**What to produce:** Using the listing below, copy exactly the lines from the one containing "Conventions of the embedding" to the one containing "- The two module", both lines included, and no others.

**Information shown:**
(** * node-amqp, lib/connection.js

    A shallow embedding of the AMQP 0-9-1 client connection: handshake
    methods on channel 0, content framing, channel id allocation, the two
    heartbeat timers and the reconnection supervisor.

    Conventions of the embedding
    - JavaScript numbers that the code uses as counters, sizes and
      milliseconds are integers of [Z].
    - A [Buffer] is a list of octets, each an integer in 0..255.
    - The two module variables [maxFrameBuffer] and [channelMax] live in
      the record [Globals], threaded through every function that reads or
      writes them; all connections of a process see the same record.
    - A [Connection] value is a connection on which [connect()] has run at
      least once, so the listeners of [addAllListeners] are installed and
      [this.socket] exists.
    - Events are functions named after the listener they run; [emit]
      appends to the [emitted] log and runs the listeners this file
      installs.  Listeners of the application are outside the model.
    - What serializer.js, definitions.js and the runtime (JSON, Buffer
      encodings) provide is a field of the class [Platform].  Of parser.js
      the model has the callbacks a chunk of data leads to, which are the
      input of the 'data' listener; of exchange.js and queue.js it has the
      handlers stored in [channels], with their [state]. *)

From Stdlib Require Import ZArith List String Ascii Lia Bool.
From stdpp Require Import base option list gmap strings pretty.

Set Warnings "-register-all".
Local Open Scope Z_scope.

(** ** JavaScript values *)

Inductive JsValue :=
  | JUndefined
  | JNull
  | JBool (b : bool)
  | JNum (n : Z)
  | JStr (s : string)
  | JBuffer (bytes : list Z)
  | JObject (fields : list (string * JsValue)).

**Task result:**
    Conventions of the embedding
    - JavaScript numbers that the code uses as counters, sizes and
      milliseconds are integers of [Z].
    - A [Buffer] is a list of octets, each an integer in 0..255.
    - The two module variables [maxFrameBuffer] and [channelMax] live in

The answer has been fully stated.